Items from a dataset:
-------

(* ===== verification/Trap.v ===== *)
(** Trap handling (src/kernel/src/arch/idt.rs): the system calls with their access
    control, exceptions, device interrupts, the timer, inter-processor interrupts
    and the dispatcher.  The state joins the driver framework (and in it the
    scheduler, the vCPUs and memory), interrupt routing, counters and debugger
    variables.  A handler ends in an outcome: the frame that the stub resumes, a
    context switch, or a halted machine.

    Memory is an abstract state with the operations of [KernelMem] and, in
    addition, those of [TrapMem].  What only a debug build does (polling the
    console, COM2) and logging are left out. *)
From stdpp Require Import base tactics numbers list.
From Stdlib Require Import ZArith Lia.
From S2P Require Import Disasm.
From S2P Require Import Prelude Phys Percpu Slab KMem Vcpu Service Scheduler Gdf Virt Acpi Intr.

Local Open Scope Z_scope.
Local Open Scope word_scope.

(** ** Memory management, as the trap handlers call it *)

Class TrapMem (M : Type) := {
  map_flags : M -> Z -> Z -> Z -> Z -> Z -> M;       (* map_contiguous: pml4, virt, phys, pages, flags *)
  flush_page : M -> Z -> M;                          (* flush_page_all *)
  translate_addr : M -> Z -> option Z;
  page_free : M -> Z -> M;                           (* phys::free_page *)
  load_cr3 : M -> Z -> M;
  load_bytes : M -> Z -> nat -> option (list Z * M); (* a read by the kernel; None: the page fault it takes is not resolved *)
  store_byte : M -> Z -> Z -> M;
  page_fault : M -> Z -> Z -> Z -> bool * M;         (* handle_page_fault: process memory, address, error code *)
  vma_overlaps : M -> Z -> Z -> Z -> bool * M;       (* has_overlap: process memory, start, end *)
  user_vaddr : M -> Z -> Z -> option Z * M;          (* alloc_user_vaddr: process memory, size *)
  vma_add : M -> Z -> Z -> Z -> M;                   (* add_vma: process memory, start, end; ReadWrite *)
  vma_remove : M -> Z -> Z -> M;                     (* vma_tree.remove: process memory, start *)
}.

(** ** State *)

Record Counts := mkCounts { TICKS : Z; PIT_TICKS : Z; IRQ_COUNTS : list Z; IPI_PENDING : Z; eois : Z }.
Record Modes := mkModes { apic_ready : bool; HALT_MODE : bool; FREEZE_ALL_CPUS : bool; KATERM_RECOVERY : bool; DUMP_REQ_SLOT : Z; DUMP_ACK : Z }.
Record Debug := mkDebug { STEP_VCPU : Z; BP_HIT_VCPU : Z; BP_HIT_RIP : Z; BP_HIT_VECTOR : Z; BREAKPOINTS : list (Z * Z) }.

(** [ports]: the writes to I/O ports (port, width, value), latest first; [invs] the
    TLB invalidations, latest first, 0 for a full flush. *)
Record Trap (M : Type) := mkTrap {
  tg : Gdf M; tintr : Intr; cnt : Counts; modes : Modes; dbg : Debug; ports : list (Z * Z * Z); invs : list Z;
}.
Arguments mkTrap {M}.
Arguments tg {M}.
Arguments tintr {M}.
Arguments cnt {M}.
Arguments modes {M}.
Arguments dbg {M}.
Arguments ports {M}.
Arguments invs {M}.

Definition with_tg {M} (t : Trap M) (g : Gdf M) : Trap M := mkTrap g (tintr t) (cnt t) (modes t) (dbg t) (ports t) (invs t).
Definition with_intr {M} (t : Trap M) (i : Intr) : Trap M := mkTrap (tg t) i (cnt t) (modes t) (dbg t) (ports t) (invs t).
Definition with_cnt {M} (t : Trap M) (c : Counts) : Trap M := mkTrap (tg t) (tintr t) c (modes t) (dbg t) (ports t) (invs t).
Definition with_modes {M} (t : Trap M) (c : Modes) : Trap M := mkTrap (tg t) (tintr t) (cnt t) c (dbg t) (ports t) (invs t).
Definition with_dbg {M} (t : Trap M) (d : Debug) : Trap M := mkTrap (tg t) (tintr t) (cnt t) (modes t) d (ports t) (invs t).
Definition with_port {M} (t : Trap M) (p w v : Z) : Trap M := mkTrap (tg t) (tintr t) (cnt t) (modes t) (dbg t) ((p, w, v) :: ports t) (invs t).
Definition with_inv {M} (t : Trap M) (a : Z) : Trap M := mkTrap (tg t) (tintr t) (cnt t) (modes t) (dbg t) (ports t) (a :: invs t).

Definition tsys {M} (t : Trap M) : Sched M := sys (tg t).
Definition tmem {M} (t : Trap M) : M := mm (tsys t).
Definition with_tsys {M} (t : Trap M) (s : Sched M) : Trap M := with_tg t (with_sys (tg t) s).
Definition with_tmem {M} (t : Trap M) (m : M) : Trap M := with_tsys t (with_mm (tsys t) m).

Definition send_eoi {M} (t : Trap M) : Trap M :=
  let c := cnt t in with_cnt t (mkCounts (TICKS c) (PIT_TICKS c) (IRQ_COUNTS c) (IPI_PENDING c) (eois c + 1)).
Definition eoi_if_ready {M} (t : Trap M) : Trap M := if apic_ready (modes t) then send_eoi t else t.
Definition count_irq {M} (t : Trap M) (v : Z) : Trap M :=
  let c := cnt t in
  with_cnt t (mkCounts (TICKS c) (PIT_TICKS c) (<[Z.to_nat v := default 0 (IRQ_COUNTS c !! Z.to_nat v) +u64 1]> (IRQ_COUNTS c)) (IPI_PENDING c) (eois c)).
Definition tick {M} (t : Trap M) : Trap M :=
  let c := cnt t in with_cnt t (mkCounts (TICKS c +u64 1) (PIT_TICKS c) (IRQ_COUNTS c) (IPI_PENDING c) (eois c)).
Definition pit_tick {M} (t : Trap M) : Trap M :=
  let c := cnt t in with_cnt t (mkCounts (TICKS c) (PIT_TICKS c +u64 1) (IRQ_COUNTS c) (IPI_PENDING c) (eois c)).
Definition ipi_pending {M} (t : Trap M) : Trap M :=
  let c := cnt t in with_cnt t (mkCounts (TICKS c) (PIT_TICKS c) (IRQ_COUNTS c) 1 (eois c)).

Definition set_iret (f : TrapFrame) (rip_ cs_ rflags_ : Z) : TrapFrame :=
  mkFrame (r15 f) (r14 f) (r13 f) (r12 f) (r11 f) (r10 f) (r9 f) (r8 f) (rax f) (rbx f) (rcx f) (rdx f)
    (rbp f) (rsi f) (rdi f) (Vcpu.vector f) (error_code f) rip_ cs_ rflags_ (rsp f) (ss f).

(** How a handler ends. *)
Inductive ending := Resume (f : TrapFrame) | Switch (f : TrapFrame) (next_pml4 : Z) (fpu : FpuState) | Halt.

(** Outcome of copying from user memory. *)
Inductive copied (M : Type) := CopyOk (l : list Z) (m : M) | CopyErr | CopyFault.
Arguments CopyOk {M}.
Arguments CopyErr {M}.
Arguments CopyFault {M}.

Definition ADDR_MASK : Z := 0x000FFFFFFFFFF000.

Section trap.
Context {M : Type} `{!KernelMem M} `{!TrapMem M}.
(** The CPU that runs the handler, the address of the frame, what FXSAVE stores
    now and after FNINIT; what the PCI configuration space holds (address
    register, width); the length the instruction decoder finds; the address of
    [katerm_breakpoint_wait]. *)
Context (cpu : nat) (frame_addr : Z) (fpu fpu_clean : FpuState).
Context (pci_space : Z -> Z -> Z) (bp_wait : Z).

-------

What you are asked to do: Tally the lines in the records that contain "first", then give only the tally.

Response: 2